Révision du règlement bio européen Pour les professionnels français, Bruxelles dépasse les lignes rouges

Terre-net Média

Les ministres de l’agriculture se réunissent en conseil européen lundi 12 juin pour se prononcer sur les suites à donner au nouveau réglement bio proposé par la Commission. Le projet de règlement, moins strict que la réglementation actuelle, ne convient pas aux professionnels français de l’agriculture biologique. Ils demandent une position de refus ferme de la part de Jacques Mézard.

Le réglement européen sur l'agriculture biologique impose un contrôle sur place par an chez chaque opérateur.Le réglement européen sur l'agriculture biologique impose un contrôle sur place par an chez chaque opérateur. (©Watier visuels)

Voilà déjà plus de trois ans et demi que la révision de la réglementation européenne en matière d’agriculture biologique est en chantier. Et après 17 trilogues entre les trois instances décisionnaires européennes, le projet de règlement actuellement sur la table des débats ne convient absolument pas aux professionnels de la filière biologique française. Lundi 12 juin 2017, les ministres de l’agriculture doivent se prononcer sur les suites à donner au processus de révision, et surtout au texte actuellement proposé par Bruxelles. Lors d’une conférence de presse vendredi 9 juin, les représentants de la filière française ont dénoncé un texte ayant franchi « trois lignes rouges ».

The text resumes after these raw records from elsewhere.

(* ===== verification/Registry.v ===== *)
(** * The tool registry ([src/registry.rs], [src/tool_schema.rs])

    Descriptors of the tools a run may call, admitted once into an immutable
    snapshot: structural limits first, then the JSON Schema meta-validation,
    then the identity digest and one compiled argument validator per tool.
    The [jsonschema] crate is a parameter; the rest is translated, including
    the work list that walks a schema before it is serialised. *)

From S2P Require Import Prelude Utf8 Json Sha256.
From stdpp Require Import pretty gmap.

Module Registry.

(** ** [tool_schema.rs] *)

Record ToolDescriptor := {
  name : string;
  description : string;
  toolset : string;
  risk_class : string;
  schema : Json
}.

(** [serde_json::to_value] through the derived [Serialize]. *)
Definition descriptor_to_value (d : ToolDescriptor) : Json :=
  jobj [("name", JString (name d)); ("description", JString (description d));
        ("toolset", JString (toolset d)); ("risk_class", JString (risk_class d));
        ("schema", schema d)].

Definition MAX_POLICY_ERROR_BYTES : nat := 128.

(** Cuts a string at the last character boundary within the limit. *)
Definition cut_at_boundary (value : string) (limit : nat) : string :=
  if (slen value <=? Z.of_nat limit)%Z then value
  else str_take (floor_boundary (s2b value) limit) value.

Definition bounded_policy_value (value : string) : string := cut_at_boundary value MAX_POLICY_ERROR_BYTES.

Inductive Toolset := Coding | Process.

Definition toolset_as_str (t : Toolset) : string :=
  match t with Coding => "coding" | Process => "process" end.

Definition toolset_try_from (value : string) : result Toolset string :=
  if str_eqb value "coding" then Ok Coding
  else if str_eqb value "process" then Ok Process
  else Err (bounded_policy_value value).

Sous la pression des pays scandinaves et baltes, le projet de texte prévoit l’autorisation de la culture en bacs dans ces pays. Ces derniers arguent que la production biologique est particulièrement délicate d’un point de vue technique sous leurs latitudes. Malgré l’interdiction européenne, certains pays comme le Danemark, la Suède ou la Finlande le pratiquent déjà sans être sanctionnés par Bruxelles. « Nous sommes absolument contre la production biologique hors-sol », ont expliqué de concert les représentants de la filière biologique française.

L'agriculture urbaine ne peut être biologique

Selon eux, une production en bacs conduirait au développement d’une production biologique hors-sol « en contradiction manifeste avec le lien au sol et la rotation des cultures, deux fondements de la bio qui assurent sa cohérence agronomique et environnementale ». « Avec des bacs ou plus généralement hors-sol, il va falloir puiser ailleurs les fertilisants. Cela remet en cause la durabilité du modèle biologique », ajoute Etienne Gangneron, président de la Chambre d’agriculture du Cher et responsable du dossier à l’APCA. Le postulat pose d'ailleurs un problème à l'égard du développement de l'agriculture urbaine. « Tous les élus voulant développer l’agriculture urbaine dans leur ville veulent qu'elle soit labellisée bio. Or la culture hors-sol sur les toits des immeubles est contraire à l’esprit de la production bio. »

Le second point de désaccord concerne la possibilité de laisser davantage de dérogations au contrôle annuel des acteurs de la filière biologique. « Le règlement bio actuel prévoit au moins un contrôle sur site par an chez tous les opérateurs certifiés », rappelle l’agriculteur. Or le projet de règlement indroduit la possibilité pour certains opérateurs de n’être contrôlés que tous les 24 mois. « Que ce soit en Inde, en Chine, au Canada et en Europe, aucun pays n’a une réglementation imposant moins d’un contrôle par an », justifient les professionnels. Selon l’Agence Bio, 82 % des consommateurs citent d’ailleurs le contrôle annuel systématique comme une garantie forte du label.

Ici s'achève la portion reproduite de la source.